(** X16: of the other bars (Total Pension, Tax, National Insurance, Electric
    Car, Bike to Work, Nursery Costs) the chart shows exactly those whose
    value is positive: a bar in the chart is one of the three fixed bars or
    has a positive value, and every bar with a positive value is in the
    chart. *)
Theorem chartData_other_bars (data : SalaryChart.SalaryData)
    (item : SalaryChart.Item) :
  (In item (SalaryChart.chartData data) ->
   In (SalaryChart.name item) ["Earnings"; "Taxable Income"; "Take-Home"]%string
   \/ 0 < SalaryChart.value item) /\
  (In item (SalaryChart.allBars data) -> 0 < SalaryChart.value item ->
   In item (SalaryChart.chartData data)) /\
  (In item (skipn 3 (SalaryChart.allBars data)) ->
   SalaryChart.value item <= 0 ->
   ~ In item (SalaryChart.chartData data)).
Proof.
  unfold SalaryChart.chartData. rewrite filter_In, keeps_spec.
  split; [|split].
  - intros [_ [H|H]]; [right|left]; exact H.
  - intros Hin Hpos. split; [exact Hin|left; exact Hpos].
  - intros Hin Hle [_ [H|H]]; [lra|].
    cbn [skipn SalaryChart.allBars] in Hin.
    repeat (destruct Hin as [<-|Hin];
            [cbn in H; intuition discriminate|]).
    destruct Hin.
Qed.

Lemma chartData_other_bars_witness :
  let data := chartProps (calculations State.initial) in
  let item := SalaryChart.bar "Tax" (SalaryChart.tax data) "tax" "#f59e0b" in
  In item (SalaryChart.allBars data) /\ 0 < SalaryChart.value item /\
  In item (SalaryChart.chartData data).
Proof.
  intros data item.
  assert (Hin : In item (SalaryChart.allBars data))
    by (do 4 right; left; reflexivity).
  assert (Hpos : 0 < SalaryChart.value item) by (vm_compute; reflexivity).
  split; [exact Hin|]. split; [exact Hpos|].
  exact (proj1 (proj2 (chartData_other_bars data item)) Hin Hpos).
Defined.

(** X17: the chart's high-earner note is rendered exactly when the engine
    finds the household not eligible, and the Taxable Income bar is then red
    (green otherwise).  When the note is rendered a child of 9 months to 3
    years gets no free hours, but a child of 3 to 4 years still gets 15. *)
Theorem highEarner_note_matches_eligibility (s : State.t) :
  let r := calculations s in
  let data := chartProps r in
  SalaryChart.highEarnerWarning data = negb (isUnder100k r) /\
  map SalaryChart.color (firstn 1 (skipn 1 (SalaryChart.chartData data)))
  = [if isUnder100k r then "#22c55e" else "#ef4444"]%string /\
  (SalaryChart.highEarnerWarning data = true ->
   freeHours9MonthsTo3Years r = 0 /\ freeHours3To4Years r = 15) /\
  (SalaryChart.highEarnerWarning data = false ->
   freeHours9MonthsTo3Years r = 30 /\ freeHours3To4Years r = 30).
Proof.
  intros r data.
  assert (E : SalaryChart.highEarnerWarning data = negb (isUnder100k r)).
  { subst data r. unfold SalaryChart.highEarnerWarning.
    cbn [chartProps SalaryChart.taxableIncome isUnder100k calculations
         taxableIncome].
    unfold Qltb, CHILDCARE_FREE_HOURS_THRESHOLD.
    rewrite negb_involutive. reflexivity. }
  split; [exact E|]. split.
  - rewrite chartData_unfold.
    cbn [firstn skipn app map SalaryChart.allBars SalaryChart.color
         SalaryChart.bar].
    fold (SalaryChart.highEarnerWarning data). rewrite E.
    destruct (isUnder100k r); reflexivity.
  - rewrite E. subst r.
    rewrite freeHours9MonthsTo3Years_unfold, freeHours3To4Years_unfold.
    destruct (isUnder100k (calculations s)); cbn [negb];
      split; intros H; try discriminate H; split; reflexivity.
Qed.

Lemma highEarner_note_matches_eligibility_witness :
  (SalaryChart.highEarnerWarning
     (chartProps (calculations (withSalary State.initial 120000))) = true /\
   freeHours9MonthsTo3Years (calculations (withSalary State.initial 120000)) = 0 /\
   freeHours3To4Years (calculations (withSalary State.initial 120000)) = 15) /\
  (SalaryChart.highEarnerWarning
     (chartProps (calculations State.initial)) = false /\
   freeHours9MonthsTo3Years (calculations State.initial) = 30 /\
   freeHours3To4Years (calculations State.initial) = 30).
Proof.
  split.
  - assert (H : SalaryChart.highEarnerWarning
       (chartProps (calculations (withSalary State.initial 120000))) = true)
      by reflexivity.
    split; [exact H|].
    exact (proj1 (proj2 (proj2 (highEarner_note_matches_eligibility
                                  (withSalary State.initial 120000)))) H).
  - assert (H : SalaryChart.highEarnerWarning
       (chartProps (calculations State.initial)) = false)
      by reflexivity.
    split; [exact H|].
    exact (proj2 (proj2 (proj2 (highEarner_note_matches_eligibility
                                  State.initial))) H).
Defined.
-------
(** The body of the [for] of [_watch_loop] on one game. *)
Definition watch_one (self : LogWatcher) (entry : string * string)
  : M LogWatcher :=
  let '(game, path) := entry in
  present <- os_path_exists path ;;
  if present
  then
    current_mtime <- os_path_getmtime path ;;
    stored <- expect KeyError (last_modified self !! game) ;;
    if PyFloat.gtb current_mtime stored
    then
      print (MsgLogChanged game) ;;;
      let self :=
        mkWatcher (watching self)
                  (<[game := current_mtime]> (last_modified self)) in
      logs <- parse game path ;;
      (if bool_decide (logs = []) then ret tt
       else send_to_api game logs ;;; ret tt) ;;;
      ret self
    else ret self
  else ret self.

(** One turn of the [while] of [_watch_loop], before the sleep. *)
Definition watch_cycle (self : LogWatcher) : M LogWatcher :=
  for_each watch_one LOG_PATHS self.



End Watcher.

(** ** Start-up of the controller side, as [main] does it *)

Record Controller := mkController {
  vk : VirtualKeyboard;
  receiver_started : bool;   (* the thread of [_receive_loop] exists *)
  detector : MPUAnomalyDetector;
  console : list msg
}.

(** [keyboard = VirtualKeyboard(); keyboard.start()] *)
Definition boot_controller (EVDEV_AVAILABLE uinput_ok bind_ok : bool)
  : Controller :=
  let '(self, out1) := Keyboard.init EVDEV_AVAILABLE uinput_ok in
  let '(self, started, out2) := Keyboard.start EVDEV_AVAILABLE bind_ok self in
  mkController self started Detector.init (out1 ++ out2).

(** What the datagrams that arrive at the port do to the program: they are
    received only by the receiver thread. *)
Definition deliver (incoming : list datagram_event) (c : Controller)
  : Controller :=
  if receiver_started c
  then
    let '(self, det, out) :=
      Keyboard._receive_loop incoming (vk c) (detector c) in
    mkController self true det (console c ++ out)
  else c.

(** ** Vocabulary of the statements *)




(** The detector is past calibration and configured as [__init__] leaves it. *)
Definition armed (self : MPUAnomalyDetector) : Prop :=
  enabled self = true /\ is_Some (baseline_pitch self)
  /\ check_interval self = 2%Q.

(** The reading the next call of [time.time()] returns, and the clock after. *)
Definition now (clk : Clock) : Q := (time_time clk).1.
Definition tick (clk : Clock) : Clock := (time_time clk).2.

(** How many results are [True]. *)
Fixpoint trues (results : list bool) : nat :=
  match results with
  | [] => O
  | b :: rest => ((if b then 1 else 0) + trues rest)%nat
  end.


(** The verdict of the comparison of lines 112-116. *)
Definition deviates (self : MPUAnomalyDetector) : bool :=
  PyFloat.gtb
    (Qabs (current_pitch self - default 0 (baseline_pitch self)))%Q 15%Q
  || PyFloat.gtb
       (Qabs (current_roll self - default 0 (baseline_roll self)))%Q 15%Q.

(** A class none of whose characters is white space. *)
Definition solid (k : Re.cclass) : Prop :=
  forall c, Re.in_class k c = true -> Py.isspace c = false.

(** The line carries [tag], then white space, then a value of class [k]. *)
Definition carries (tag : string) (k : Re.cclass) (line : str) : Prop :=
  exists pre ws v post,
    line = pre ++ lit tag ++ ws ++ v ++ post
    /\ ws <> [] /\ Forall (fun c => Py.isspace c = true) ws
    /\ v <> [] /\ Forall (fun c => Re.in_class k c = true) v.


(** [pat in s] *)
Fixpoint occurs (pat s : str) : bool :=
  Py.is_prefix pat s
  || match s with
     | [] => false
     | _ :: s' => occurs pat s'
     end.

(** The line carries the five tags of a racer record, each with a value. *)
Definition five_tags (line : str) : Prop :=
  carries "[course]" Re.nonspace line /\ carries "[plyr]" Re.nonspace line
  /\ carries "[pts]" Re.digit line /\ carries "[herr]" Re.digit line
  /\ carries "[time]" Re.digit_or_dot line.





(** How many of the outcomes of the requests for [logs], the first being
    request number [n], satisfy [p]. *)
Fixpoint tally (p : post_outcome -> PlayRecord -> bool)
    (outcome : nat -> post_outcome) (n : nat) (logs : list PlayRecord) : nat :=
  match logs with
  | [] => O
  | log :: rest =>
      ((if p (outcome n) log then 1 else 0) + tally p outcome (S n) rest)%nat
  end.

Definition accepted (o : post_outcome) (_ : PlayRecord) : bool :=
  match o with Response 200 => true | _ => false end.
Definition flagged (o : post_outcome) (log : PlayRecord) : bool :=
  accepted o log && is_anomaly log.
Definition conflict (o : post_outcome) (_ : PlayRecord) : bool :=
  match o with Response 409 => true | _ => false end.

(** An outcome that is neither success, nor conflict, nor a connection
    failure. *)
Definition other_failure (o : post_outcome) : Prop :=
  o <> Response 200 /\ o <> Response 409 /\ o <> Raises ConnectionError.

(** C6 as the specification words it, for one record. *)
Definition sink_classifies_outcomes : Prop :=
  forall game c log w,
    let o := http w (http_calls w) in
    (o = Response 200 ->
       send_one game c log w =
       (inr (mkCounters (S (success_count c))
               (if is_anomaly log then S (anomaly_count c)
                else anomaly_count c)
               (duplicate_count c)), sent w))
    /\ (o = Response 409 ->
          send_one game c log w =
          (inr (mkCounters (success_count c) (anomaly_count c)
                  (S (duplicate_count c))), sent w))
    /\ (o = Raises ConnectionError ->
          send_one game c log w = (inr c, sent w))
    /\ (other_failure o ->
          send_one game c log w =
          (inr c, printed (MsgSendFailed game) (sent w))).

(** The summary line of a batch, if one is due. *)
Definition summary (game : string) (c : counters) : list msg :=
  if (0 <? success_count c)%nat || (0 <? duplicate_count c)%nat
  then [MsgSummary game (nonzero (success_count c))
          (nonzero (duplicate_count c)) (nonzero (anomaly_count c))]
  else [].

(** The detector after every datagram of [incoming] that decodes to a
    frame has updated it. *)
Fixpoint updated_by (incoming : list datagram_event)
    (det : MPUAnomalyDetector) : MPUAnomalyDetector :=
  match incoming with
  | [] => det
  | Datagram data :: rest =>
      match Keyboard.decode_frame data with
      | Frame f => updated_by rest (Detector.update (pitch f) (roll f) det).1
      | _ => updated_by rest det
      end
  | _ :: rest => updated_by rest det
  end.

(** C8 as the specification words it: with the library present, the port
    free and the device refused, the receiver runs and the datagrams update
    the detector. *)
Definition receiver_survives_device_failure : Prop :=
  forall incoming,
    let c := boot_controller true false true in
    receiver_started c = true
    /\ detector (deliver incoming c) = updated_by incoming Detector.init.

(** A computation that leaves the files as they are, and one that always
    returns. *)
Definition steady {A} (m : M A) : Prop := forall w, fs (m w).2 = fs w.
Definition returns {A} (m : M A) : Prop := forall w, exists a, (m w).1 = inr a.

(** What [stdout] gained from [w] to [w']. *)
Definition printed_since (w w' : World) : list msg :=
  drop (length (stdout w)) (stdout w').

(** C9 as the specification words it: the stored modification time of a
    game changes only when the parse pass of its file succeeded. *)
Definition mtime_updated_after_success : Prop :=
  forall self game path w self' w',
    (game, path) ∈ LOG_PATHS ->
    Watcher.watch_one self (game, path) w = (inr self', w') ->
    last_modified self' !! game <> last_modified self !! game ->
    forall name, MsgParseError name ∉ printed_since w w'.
-------
EXERCISE AIM: Go through the material above and copy each line that has the word "name".

SOLUTION TO THIS TASK:
   In (SalaryChart.name item) ["Earnings"; "Taxable Income"; "Take-Home"]%string
    forall name, MsgParseError name ∉ printed_since w w'.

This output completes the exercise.